Rascunho – As locações desse curta foram apenas no teu apartamento?
Sérgio – Não, teve algumas cenas fora. Até foi bom tu perguntar porque eu lembrei de uma história bem legal sobre a captação de imagens para esse registro. Um dia fomos filmar algumas cenas ali na serra e acabamos levando as crianças junto, não só as nossas, mas do pessoal da equipe também. Bom, chegamos lá e montamos o set todo pra rodar uma cena de beijo bem ardente, então achamos melhor tirar as crianças de perto. Levamos todos eles pra longe e começamos a rodar. E não é que um deles se escondeu em cima de uma árvore e bem na hora da cena o piá cai lá de cima! Foi muito engraçado (risos).

Rascunho – Sérgio, teria como tu fazeres uma cronologia do teu trabalho?

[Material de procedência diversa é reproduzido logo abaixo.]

(** The emitted word is that of the completed record. *)
Lemma emit_completed : exists w,
  emit o (arguments r xs) = Some w /\ encode_inst (completed r xs) = Some (completed r xs, w).
Proof.
  destruct completed_op as [Eo Ec]. destruct row_facts as (Hp & Hs & _ & _).
  exists (rv_inst_match o .| shape_encode (shape_of c) (completed r xs)). split.
  - unfold emit. rewrite build_emitted.
    2: { eapply Forall_impl; [exact Hfit |]. intros [[t f] x] [H _]. exact H. }
    destruct (assign_all_keeps (emitted r xs) (set_op o decode_init)) as [Eo' _]. cbn [op set_op] in Eo'.
    rewrite encode_plain.
    + cbn [option_map snd]. rewrite !Eo'. f_equal.
      assert (G : forall sh, (forall fs, In fs sh -> In fs (shape_of c)) ->
                rv_inst_match o .| shape_encode sh (assign_all (emitted r xs) (set_op o decode_init))
                = rv_inst_match o .| shape_encode sh (completed r xs)).
      { intros sh. induction sh as [| [f s] sh IH]; intros H; [reflexivity |].
        rewrite !shape_encode_cons, !Z.lor_assoc.
        destruct (completed_source f s (H _ (or_introl eq_refl))) as (_ & _ & E). cbv zeta in E.
        rewrite <- set_codec_assign in E.
        replace (fs_term (set_codec c (assign_all (emitted r xs) (set_op o decode_init))) (f, s))
          with (fs_term (assign_all (emitted r xs) (set_op o decode_init)) (f, s)) in E by (destruct s, f; reflexivity).
        rewrite E. rewrite <- !Z.lor_assoc, !(Z.lor_comm (fs_term _ _)), !Z.lor_assoc, IH; [reflexivity |].
        intros q Hq. apply H. right. exact Hq. }
      apply G. auto.
    + rewrite Eo'. exact Hp.
    + rewrite Eo'. intros El. transitivity (get F_rs2 (assign_all (emitted r xs) (set_op o decode_init))); [reflexivity |].
      rewrite get_assign_other; [reflexivity |]. rewrite emitted_fields. intros Hx.
      specialize (Hs F_rs2 (SConst 0)). rewrite El in Hs. specialize (Hs ltac:(simpl; tauto)).
      cbn [source_ok] in Hs. rewrite bool_decide_true in Hs by exact Hx. discriminate Hs.
  - rewrite encode_inst_shape; [rewrite Ec, Eo; reflexivity | apply completed_wf |].
    rewrite Ec. intros E. rewrite E in Hp. discriminate Hp.
Qed.

Lemma completed_argument (t : imm_type) (f : field) (x : Z) :
  In (t, f, x) (arguments r xs) -> get f (completed r xs) = imm_value t x.
Proof.
  intros Hin. destruct row_facts as (_ & _ & Hm & _).
  pose proof (argument_set t f x Hin) as Hf.
  apply Hm, mentions_In, in_map_iff in Hf as ([f' s] & E & Hsh). cbn [fst] in E. subst f'.
  destruct s as [z | p b | p b].
  1,3: exfalso; destruct row_facts as (_ & Hs & _); specialize (Hs f _ Hsh); cbn [source_ok] in Hs; try discriminate Hs.
  2: { destruct (argument_field t f x p b Hin Hsh) as (_ & _ & Hc & _ & He). unfold completed.
       rewrite (get_assign _ f (imm_value t x) _ set_fields_NoDup); [exact Hc | apply elem_of_app; left; exact He]. }
  apply andb_true_iff in Hs as [_ Hs]. apply negb_true_iff, bool_decide_eq_false in Hs. apply Hs.
  exact (argument_set t f x Hin).
Qed.
End Row.

Lemma zip_refused (l : list (imm_type * field)) : forall xs,
  ~ Forall (fun a : argument => valid a.1.1 a.2 = true) (zip_with (fun p x => (p, x)) l xs) ->
  forallb (fun '(t, _, x) => valid t x) (zip_with (fun p x => (p, x)) l xs) = false.
Proof.
  intros xs H. apply not_true_iff_false. intros E. apply H. rewrite forallb_forall in E.
  apply List.Forall_forall. intros [[t f] x] Hin. exact (E _ Hin).
Qed.

(** The control-register instructions with an immediate source: [dec.imm] is
    assigned twice, and the source stays what the record starts with. *)
Lemma zimm_emitted (fl : isa) (o : rv_op) (a z c : Z) :
  o ∈ zimm_ops -> rv_base fl o -> valid ireg5 a = true -> valid uimm5 z = true -> valid uimm12 c = true ->
  exists w, emit o [(ireg5, F_rd, a); (uimm5, F_imm, z); (uimm12, F_imm, c)] = Some w
    /\ let d := decode_inst fl decode_init w in op d = o /\ rd d = uwrap 64 a /\ imm d = uwrap 64 c /\ rs1 d = 0.
Proof.
  intros Ho Hb Ha Hz Hc. unfold emit, build. cbn [forallb]. rewrite Ha, Hz, Hc. cbn [andb fold_left].
  assert (Ra : in_u 5 (uwrap 64 a)).
  { cbn in Ha. apply Z.leb_le in Ha. pose proof (uwrap_range 64 a ltac:(lia)) as [R _]. split; [exact R | change (2 ^ 5) with 32; lia]. }
  assert (Rc : in_u 12 (uwrap 64 c)).
  { cbn in Hc. apply Z.leb_le in Hc. pose proof (uwrap_range 64 c ltac:(lia)) as [R _]. split; [exact R | change (2 ^ 12) with 4096; lia]. }
  clear Ha Hc. cbn [imm_value ireg5 uimm5 uimm12]. set (a' := uwrap 64 a) in *. set (c' := uwrap 64 c) in *. clearbody a' c'.
  set (D := mkDecode c' a' 0 0 0 o rv_codec_i_csr 0 0 0 0 0).
  assert (Ec : rv_inst_codec o = rv_codec_i_csr /\ op_guard D /\ rv_inst_mask o .& o_bits operand_rd = 0
    /\ rv_inst_mask o .& o_bits operand_rs1 = 0 /\ rv_inst_mask o .& o_bits operand_csr12 = 0).
  { repeat (apply elem_of_cons in Ho as [-> | Ho]; [split_and!; reflexivity || exact I |]). apply not_elem_of_nil in Ho. destruct Ho. }
  destruct Ec as (Ec & Hg & M1 & M2 & M3).
  assert (Hwf : wf_decode D).
  { split; [symmetry; exact Ec |]. split; [split |]; cbn [D codec shape_of].
    - rewrite !Forall_cons. cbn [src_wf get rd rs1 rs2 imm]. rewrite !Z.sub_0_r. unfold imm_fits.
      split_and!; try exact Ra; try exact Rc; try apply Z.mod_1_r; try reflexivity; try apply Forall_nil; try exact I. split; reflexivity || discriminate.
    - intros f. destruct f; try discriminate; reflexivity.
    - rewrite !Forall_cons. cbn [src_fixed snd fst op]. split_and!; try apply Forall_nil; try exact I; apply free_operand; first [assumption | rewrite Z.land_comm; assumption | unfold all_operands; simpl; tauto]. }
  destruct (encode_then_decode fl D Hb Hwf Hg ltac:(discriminate)) as (w & Ew & Ed).
  exists w. rewrite Ed. split; [| auto].
  transitivity (option_map snd (encode_inst D)); [| rewrite Ew; reflexivity].
  set (X := set F_imm c' (set F_imm (uwrap 64 z) (set F_rd a' (set_op o decode_init)))).
  assert (EX : set_codec (rv_inst_codec (op X)) X = D).
  { unfold X, D, set, set_imm, set_rd, set_op, set_codec, decode_init. cbn - [uwrap swrap]. rewrite Ec. unfold in_u in *.
    change (2 ^ 5) with 32 in *. change (2 ^ 12) with 4096 in *.
    rewrite (uwrap_small 8 a'), (swrap_small 32 c') by (unfold in_u, in_s; cbn; lia). reflexivity. }
  rewrite <- EX. reflexivity.
Qed.
Definition zimm_row (r : row) : bool :=
  match row_sig r with [(uimm_t 5, F_rd); (uimm_t 5, F_imm); (uimm_t 12, F_imm)] => true | _ => false end.
Lemma zimm_signature (r : row) : In r emitters -> row_op r ∈ zimm_ops ->
  row_sig r = [(ireg5, F_rd); (uimm5, F_imm); (uimm12, F_imm)].
Proof.
  intros Hin Hz.
  assert (H : forallb (fun r => negb (bool_decide (row_op r ∈ zimm_ops)) || zimm_row r) emitters = true) by (vm_compute; reflexivity).
  rewrite forallb_forall in H. specialize (H r Hin). rewrite (bool_decide_true _ Hz) in H. cbn [negb orb] in H.
  unfold zimm_row in H. repeat (case_match; try discriminate H). reflexivity.
Qed.
(* ===== verification/CompProofs.v ===== *)
(** * Compression is safe: [asm/codec.h] with the tables of [asm/meta.cc]

    A compressed instruction, encoded and decoded again, is the instruction that
    was compressed, outside the constraint entries that are too weak. *)

From Stdlib Require Import ZArith Lia Bool.
From stdpp Require Import base list.
From S2P Require Import Prelude Operand Meta CompTables Codec Switch Decoder.

#[local] Open Scope Z_scope.
#[local] Open Scope word_scope.

(** The cases in which a constraint list accepts an instruction the compressed
    form cannot carry: [c.lui] above the 18-bit signed range, [c.jal] above the
    12-bit signed range, [c.addi16sp] not a multiple of 16, [c.nop] with an
    immediate. *)
Definition comp_defect (d : decode) (c : rv_op) : bool :=
  match c with
  | rv_op_c_lui => imm d >=? 0x20000
  | rv_op_c_jal => imm d >=? 0x800
  | rv_op_c_addi16sp => negb (imm d mod 16 =? 0)
  | rv_op_c_nop => negb (imm d =? 0)
  | _ => false
  end.

(** What comes back: the encoder of the CS format ([c.sub], [c.xor], [c.or],
    [c.and], [c.subw], [c.addw]) writes [rd] in the place of [rs2]. *)
Definition carried (d : decode) (c : rv_op) : decode :=
  match rv_inst_codec c with rv_codec_cs => set_rs2 (rd d) d | _ => d end.

Lemma land_low (x k : Z) : 0 <= k -> x .& (2 ^ k - 1) = x mod 2 ^ k.
Proof. apply uwrap_land. Qed.

Lemma land_1 (x : Z) : x .& 0x1 = x mod 2.
Proof. apply (land_low x 1); lia. Qed.
Lemma land_3 (x : Z) : x .& 0x3 = x mod 4.
Proof. apply (land_low x 2); lia. Qed.
Lemma land_7 (x : Z) : x .& 0x7 = x mod 8.
Proof. apply (land_low x 3); lia. Qed.
Lemma land_15 (x : Z) : x .& 0xf = x mod 16.
Proof. apply (land_low x 4); lia. Qed.

(** Where the mask leaves an operand free there is nothing to agree with. *)
Lemma src_fixed_free (d : decode) (f : field) (o : operand) (b : Z) :
  In o all_operands -> rv_inst_mask (op d) .& o_bits o = 0 -> src_fixed d (f, SOp o b).
Proof.
  intros Ho H. pose proof (operand_In_facts o Ho) as F. unfold src_fixed. cbn [snd fst].
  assert (Hd : forall i, Z.testbit (rv_inst_mask (op d)) i && Z.testbit (o_bits o) i = false).
  { intros i. rewrite <- Z.land_spec, H. apply Z.testbit_0_l. }
  apply Z.bits_inj'. intros n Hn. rewrite !Z.land_spec. rewrite <- (match_in_mask (op d)).
  rewrite Z.land_spec, <- andb_assoc, Hd, andb_false_r.
  specialize (Hd n). destruct (Z.testbit (rv_inst_mask (op d)) n); [|apply andb_false_r].
  cbn [andb] in Hd. unfold o_bits in Hd. rewrite testbit_o_bits in Hd by assumption.
  rewrite andb_true_r. unfold op_encode.
  rewrite imm_encode_moves by (apply (of_segs o F) || lia). apply mv_out, Hd.
Qed.

Definition mask_free (o : rv_op) : bool :=
  forallb (fun fs : field * src =>
    match snd fs with SOp p _ => (rv_inst_mask o .& o_bits p) =? 0 | _ => true end)
    (shape_of (rv_inst_codec o)).

Lemma mask_free_fixed (d : decode) :
  codec d = rv_inst_codec (op d) -> mask_free (op d) = true ->
  Forall (src_fixed d) (shape_of (codec d)).
Proof.
  intros Hc H. unfold mask_free in H. rewrite <- Hc, forallb_forall in H.
  apply List.Forall_forall. intros [f s] Hin. specialize (H _ Hin). cbn [snd] in H.
  destruct s as [z | o b | o b]; try exact I.
  apply src_fixed_free; [|apply Z.eqb_eq, H].
  eapply sf_op; [apply shape_of_facts | exact Hin].
Qed.

(** The retargeted record. *)
Definition with_op (o : rv_op) (d : decode) : decode := set_codec (rv_inst_codec o) (set_op o d).

(** A candidate accepted by its constraints gives a well-formed compressed
    instruction that expands back. *)
Definition cand_ok (fl : isa) (decomp : rv_op -> rv_op) (d : decode) (c : rv_op) : Prop :=
  rv_base fl c /\ wf_decode (with_op c d) /\ op_guard (with_op c d)
  /\ decomp c = op d /\ op d <> rv_op_illegal.

(** Turn the accepted constraints into arithmetic. *)
Ltac constraints H :=
  cbn [constraint_check constraint_holds] in H;
  repeat match type of H with
  | (if ?b then _ else false) = true =>
      let E := fresh "E" in destruct b eqn:E; [|discriminate H]
  end; clear H;
  rewrite ?land_1, ?land_3, ?land_7, ?land_15 in *;
  rewrite ?andb_true_iff, ?negb_true_iff, ?Z.geb_leb, ?Z.leb_le, ?Z.ltb_lt, ?Z.eqb_eq, ?Z.eqb_neq in *.

(** The values of an operand as an interval of multiples. *)
Definition o_lo (o : operand) : Z := if o_signed o then - 2 ^ (o_width o - 1) else 0.
Definition o_hi (o : operand) : Z := if o_signed o then 2 ^ (o_width o - 1) else 2 ^ o_width o.

Lemma imm_fits_iff (o : operand) (x lo hi a : Z) :
  o_lo o = lo -> o_hi o = hi -> 2 ^ o_align o = a ->
  imm_fits o x <-> lo <= x < hi /\ x mod a = 0.
Proof.
  intros <- <- <-. unfold imm_fits, o_lo, o_hi, in_s, in_u. destruct (o_signed o); reflexivity.
Qed.

Ltac fits_iff o x :=
  let lo := eval vm_compute in (o_lo o) in
  let hi := eval vm_compute in (o_hi o) in
  let a := eval vm_compute in (2 ^ o_align o) in
  constr:(imm_fits_iff o x lo hi a eq_refl eq_refl eq_refl).

Ltac fits_in :=
  repeat match goal with
  | H : imm_fits ?o ?x |- _ => let E := fits_iff o x in apply (proj1 E) in H
  end; rewrite ?Z.mod_1_r, ?Z.sub_0_r in *.

Ltac fits_out :=
  match goal with |- imm_fits ?o ?x => let E := fits_iff o x in apply (proj2 E) end;
  rewrite ?Z.mod_1_r, ?Z.sub_0_r.

(** [c.mv] follows [c.li], which has taken the case [rs1 = x0]. *)
Ltac guard_mv :=
  intros ?;
  repeat match goal with
  | E : (if ?b then _ else _) = false |- _ => destruct b eqn:?
  end; try discriminate; lia.

(** Discharge [cand_ok] for one candidate. *)
Ltac candidate base :=
  split; [base | split; [| split; [| split]]];
  [ split; [reflexivity | split; [split |]];
    [ repeat (apply Forall_cons; split); try apply Forall_nil;
      cbn [src_wf get imm rd rs1 rs2 with_op set_op set_codec]; try fits_out; try exact I; lia
    | let f := fresh "f" in intros f; destruct f; cbn; try discriminate; intros _; lia
    | apply mask_free_fixed; [reflexivity | vm_compute; reflexivity] ]
  | cbn; first [lia | exact I | guard_mv]
  | reflexivity
  | congruence ].

(** Split the scan of a candidate list into its branches. *)
Ltac scan H :=
  lazymatch type of H with
  | comp_scan _ ?l = _ => unfold l in H; cbn [comp_scan] in H
  end;
  repeat lazymatch type of H with
  | (if constraint_check ?d ?cs then _ else _) = _ =>
      let E := fresh "Ecs" in destruct (constraint_check d cs) eqn:E
  end; try discriminate H.

(** One branch: the result is the candidate; use its constraints. *)
Ltac branch H Hdef :=
  injection H as <-; cbn [op set_codec set_op] in *;
  split; [reflexivity |];
  try solve [exfalso; vm_compute in Hdef; discriminate Hdef];
  repeat match goal with
  | E : constraint_check _ ?cs = true |- _ => unfold cs in E; constraints E
  | E : constraint_check _ rvcc_c_li = false |- _ =>
      unfold rvcc_c_li in E; cbn [constraint_check constraint_holds] in E
  | E : constraint_check _ _ = false |- _ => clear E
  end;
  unfold comp_defect in Hdef;
  rewrite ?negb_false_iff, ?Z.eqb_eq, ?Z.geb_leb, ?Z.leb_gt in Hdef; fits_in.

(** The whole case analysis: every opcode with candidates, every candidate. *)
Ltac all_candidates table base :=
  intros [Hc [[Hs Hz] _]] Hcomp Hdef;
  pose proof (Hz F_rs3); pose proof (Hz F_rm); pose proof (Hz F_aq); pose proof (Hz F_rl);
  pose proof (Hz F_pred); pose proof (Hz F_succ); clear Hz;
  match type of Hcomp with ?f _ = _ => unfold f, comp_table in Hcomp end;
  destruct (op _) eqn:Eo; try discriminate Hcomp;
  cbn [rv_inst_codec] in Hc; rewrite Hc in *; cbn [shape_of] in Hs;
  rewrite ?Forall_cons in Hs; cbn [src_wf get] in Hs; destruct_and? Hs;
  repeat match goal with H : mentions _ _ = false -> _ |- _ => specialize (H eq_refl); cbn [get] in H end;
  cbn [table] in Hcomp; scan Hcomp;
  branch Hcomp Hdef; unfold cand_ok; rewrite Eo; candidate base.

Lemma cand_rv64 (d d' : decode) :
  wf_decode d -> compress_inst_rv64 d = Some d' -> comp_defect d (op d') = false ->
  d' = with_op (op d') d /\ cand_ok isa_rv64 rv_inst_decomp_rv64 d (op d').
Proof. all_candidates rv_inst_comp_rv64 ltac:(right; left; split; reflexivity). Qed.

Lemma cand_rv32 (d d' : decode) :
  wf_decode d -> compress_inst_rv32 d = Some d' -> comp_defect d (op d') = false ->
  d' = with_op (op d') d /\ cand_ok isa_rv32 rv_inst_decomp_rv32 d (op d').
Proof. all_candidates rv_inst_comp_rv32 ltac:(left; split; reflexivity). Qed.

Lemma candidate_round_trip (fl : isa) (decomp : rv_op -> rv_op) (d : decode) (c : rv_op) :
  wf_decode d -> cand_ok fl decomp d c ->
  exists w, encode_inst (with_op c d) = Some (with_op c d, w)
    /\ decompress decomp (decode_inst fl decode_init w) = carried d c.
Proof.
  intros [Hc _] (Hb & Hwf & Hg & Hd & Hne).
  destruct (encode_then_decode_any fl (with_op c d) Hb Hwf Hg) as [w [He Hw]].
  exists w. split; [exact He |]. rewrite Hw. unfold decompress, encoded, carried. cbn [codec with_op set_codec].
  destruct (rv_inst_codec c); cbn [op with_op set_codec set_op set_rs2 set_codec];
    rewrite Hd, bool_decide_false, <- Hc by exact Hne; destruct d; reflexivity.
Qed.

Lemma compress_rv64 (d d' : decode) :
  wf_decode d -> compress_inst_rv64 d = Some d' -> comp_defect d (op d') = false ->
  exists w, encode_inst d' = Some (d', w) /\ decode_inst_rv64 decode_init w = carried d (op d').
Proof.
  intros Hwf Hc Hd. destruct (cand_rv64 d d' Hwf Hc Hd) as [-> Hok].
  exact (candidate_round_trip _ _ _ _ Hwf Hok).
Qed.

Lemma compress_rv32 (d d' : decode) :
  wf_decode d -> compress_inst_rv32 d = Some d' -> comp_defect d (op d') = false ->
  exists w, encode_inst d' = Some (d', w) /\ decode_inst_rv32 decode_init w = carried d (op d').
Proof.
  intros Hwf Hc Hd. destruct (cand_rv32 d d' Hwf Hc Hd) as [-> Hok].
  exact (candidate_round_trip _ _ _ _ Hwf Hok).
Qed.

(** C19: whenever the RV64 or the RV32 compressor rewrites a well-formed
    instruction, the compressed instruction encodes, and the fetched halfword
    decodes and expands to the original instruction; in the CS format to the
    original with [rs2] replaced by [rd], which its encoder writes in both fields.
    Excepted are four forms the constraints accept although they do not hold the
    immediate: [c.lui] from 0x20000, [c.jal] from 0x800, [c.addi16sp] that is not a
    multiple of 16 and [c.nop] with an immediate. *)
Theorem compress_round_trip (d d' : decode) :
  wf_decode d -> comp_defect d (op d') = false ->
  (compress_inst_rv64 d = Some d' ->
   exists w, encode_inst d' = Some (d', w) /\ decode_inst_rv64 decode_init w = carried d (op d'))
  /\ (compress_inst_rv32 d = Some d' ->
      exists w, encode_inst d' = Some (d', w) /\ decode_inst_rv32 decode_init w = carried d (op d')).
Proof.
  intros Hwf Hd. split; intros Hc; [exact (compress_rv64 d d' Hwf Hc Hd) | exact (compress_rv32 d d' Hwf Hc Hd)].
Qed.

Lemma compress_round_trip_witness :
  let d := mkDecode 8 9 8 0 0 rv_op_lw rv_codec_i 0 0 0 0 0 in
  let d' := mkDecode 8 9 8 0 0 rv_op_c_lw rv_codec_cl_lw 0 0 0 0 0 in
  (compress_inst_rv64 d = Some d' /\ compress_inst_rv32 d = Some d')
  /\ (exists w, encode_inst d' = Some (d', w) /\ decode_inst_rv64 decode_init w = d)
  /\ exists w, encode_inst d' = Some (d', w) /\ decode_inst_rv32 decode_init w = d.
Proof.
  split; [split; reflexivity |].
  split; [apply (proj1 (compress_round_trip
                          (mkDecode 8 9 8 0 0 rv_op_lw rv_codec_i 0 0 0 0 0)
                          (mkDecode 8 9 8 0 0 rv_op_c_lw rv_codec_cl_lw 0 0 0 0 0)
                          ltac:(wf_eval) eq_refl)); reflexivity
         | apply (proj2 (compress_round_trip
                          (mkDecode 8 9 8 0 0 rv_op_lw rv_codec_i 0 0 0 0 0)
                          (mkDecode 8 9 8 0 0 rv_op_c_lw rv_codec_cl_lw 0 0 0 0 0)
                          ltac:(wf_eval) eq_refl)); reflexivity].
Defined.

(** ** The defects, on concrete instructions *)

(** [sub s0, s0, s1] compresses to [c.sub], which encodes as [c.sub s0, s0]:
    [encode_cs] writes [rd] into the [rs2] field. *)
Lemma encode_cs_loses_rs2 :
  let d := mkDecode 0 8 8 9 0 rv_op_sub rv_codec_r 0 0 0 0 0 in
  exists d' w, compress_inst_rv64 d = Some d' /\ encode_inst d' = Some (d', w)
    /\ rs2 (decode_inst_rv64 decode_init w) = 8 /\ rs2 d = 9.
Proof. do 2 eexists. repeat split; reflexivity. Qed.

(** [addi sp, sp, 36] is accepted for [c.addi16sp], which adds 32. *)
Lemma addi16sp_loses_bits :
  let d := mkDecode 36 2 2 0 0 rv_op_addi rv_codec_i 0 0 0 0 0 in
  exists d' w, compress_inst_rv64 d = Some d' /\ encode_inst d' = Some (d', w)
    /\ decode_inst_rv64 decode_init w = set_imm 32 d.
Proof. do 2 eexists. repeat split; reflexivity. Qed.

(** [lui a0, 0x20] is accepted for [c.lui] and comes back negative. *)
Lemma c_lui_changes_sign :
  let d := mkDecode 0x20000 10 0 0 0 rv_op_lui rv_codec_u 0 0 0 0 0 in
  exists d' w, compress_inst_rv64 d = Some d' /\ encode_inst d' = Some (d', w)
    /\ imm (decode_inst_rv64 decode_init w) = -0x20000.
Proof. do 2 eexists. repeat split; reflexivity. Qed.

(** On RV32 a forward [jal ra, 2048] is accepted for [c.jal] and jumps back. *)
Lemma c_jal_changes_sign :
  let d := mkDecode 0x800 1 0 0 0 rv_op_jal rv_codec_uj 0 0 0 0 0 in
  exists d' w, compress_inst_rv32 d = Some d' /\ encode_inst d' = Some (d', w)
    /\ imm (decode_inst_rv32 decode_init w) = -0x800.
Proof. do 2 eexists. repeat split; reflexivity. Qed.

(** The RV128 expansion table lacks every compressed opcode but the quadword
    memory forms, which never decode: [c.li] stays compressed. *)
Lemma rv128_not_expanded :
  op (decode_inst_rv128 decode_init 0x4501) = rv_op_c_li
  /\ op (decode_inst_rv64 decode_init 0x4501) = rv_op_addi.
Proof. split; reflexivity. Qed.
(** ** The abstract behaviour of [load] and [store] *)

(** [store] marks the bytes it touches and keeps the store as the latest one of
    its hash class. *)
Lemma store_marks (m : MemTrace) (sz addr : Z) :
  trace_wf m -> access_size sz -> 4096 <= addr ->
  exists m', store sz addr m = Some m' /\ trace_wf m'
    /\ (forall a, recorded m' a
         = match recorded m a with
           | Some v => Some v
           | None => if (addr <=? a) && (a <? addr + sz) then Some 0 else None
           end)
    /\ aget (stores m') (store_hash 8 0 addr) = Some (mkStore addr sz)
    /\ (forall i, i <> store_hash 8 0 addr -> aget (stores m') i = aget (stores m) i).
Proof.
  intros Hm Hsz Ha. destruct (store_spec m sz addr Hm Hsz Ha) as (m' & E & Hm' & Hr & Hs & _).
  assert (Hh : in_u 8 (store_hash 8 0 addr)) by (apply store_hash_range; unfold in_u; lia).
  assert (Hl : 0 <= store_hash 8 0 addr < Z.of_nat (length (stores m)))
    by (rewrite (tw_stores _ Hm); exact Hh).
  exists m'. split; [exact E | split; [exact Hm' | split; [exact Hr |]]]. rewrite Hs. split.
  - rewrite aget_set by lia. rewrite Z.eqb_refl. reflexivity.
  - intros i Hi. destruct (Z.ltb_spec i 0).
    + unfold aget. rewrite (proj2 (Z.leb_gt 0 i)) by lia. reflexivity.
    + rewrite aget_set by lia. rewrite (proj2 (Z.eqb_neq _ _) Hi). reflexivity.
Qed.

(** C21: [load] and [store] refine the abstract first-value map. Both always
    succeed (page 0 apart) and the recorded bytes afterwards are the old ones
    extended, at the addresses of the access not yet recorded and nowhere else:
    with the bytes of the value for a load, and with a placeholder zero for a
    store, so that a later load does not record the stored value as initial. This
    holds whether or not the access is aligned, partly recorded, or crosses a
    page. A load leaves the table of stores alone; a store becomes the latest one
    of its hash class and leaves the other classes. *)
Theorem access_refines (m : MemTrace) (sz addr data : Z) :
  trace_wf m -> access_size sz -> 4096 <= addr ->
  let extended m' byte := forall a, recorded m' a
        = match recorded m a with
          | Some v => Some v
          | None => if (addr <=? a) && (a <? addr + sz) then Some (byte (a - addr)) else None
          end in
  (exists m', load sz addr data m = Some m' /\ trace_wf m'
     /\ stores m' = stores m /\ extended m' (Page.byte data))
  /\ (exists m', store sz addr m = Some m' /\ trace_wf m' /\ extended m' (fun _ => 0)
      /\ aget (stores m') (store_hash 8 0 addr) = Some (mkStore addr sz)
      /\ (forall i, i <> store_hash 8 0 addr -> aget (stores m') i = aget (stores m) i)).
Proof.
  intros Hm Hsz Ha. cbv zeta. split; [| exact (store_marks m sz addr Hm Hsz Ha)].
  destruct (load_spec m sz addr data Hm Hsz Ha) as (m' & E & Hm' & (Hs & _ & _) & Hr).
  exists m'. split; [exact E | split; [exact Hm' | split; [exact Hs | exact Hr]]].
Qed.

Lemma access_refines_witness :
  (exists m', load 8 0x1ffe 0x11223344 trace_new = Some m' /\ trace_wf m'
     /\ stores m' = stores trace_new
     /\ forall a, recorded m' a
         = match recorded trace_new a with
           | Some v => Some v
           | None => if (0x1ffe <=? a) && (a <? 0x1ffe + 8) then Some (Page.byte 0x11223344 (a - 0x1ffe)) else None
           end)
  /\ exists m', store 8 0x1ffe trace_new = Some m'.
Proof.
  destruct (access_refines trace_new 8 0x1ffe 0x11223344) as [Hl (m' & Hs & _)];
    [apply trace_new_wf | unfold access_size; lia | lia |].
  split; [exact Hl | exists m'; exact Hs].
Defined.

Sérgio – Vou tentar. Eu comecei fazendo Super 8 no final dos anos 60. No começo dos 70 iniciei a trabalhar com a bitola 16mm. Nessa mesma época, acho que em 1971/72, um amigo da UFSM achou uma máquina 35mm perdida por lá e me convidou para fazer alguns serviços com ela. Já nos anos 80 eu entrei para TV e, basicamente, dirigi, produzi e apresentei programas. No começo dos 90 saí da televisão e comecei a trabalhar novamente com película.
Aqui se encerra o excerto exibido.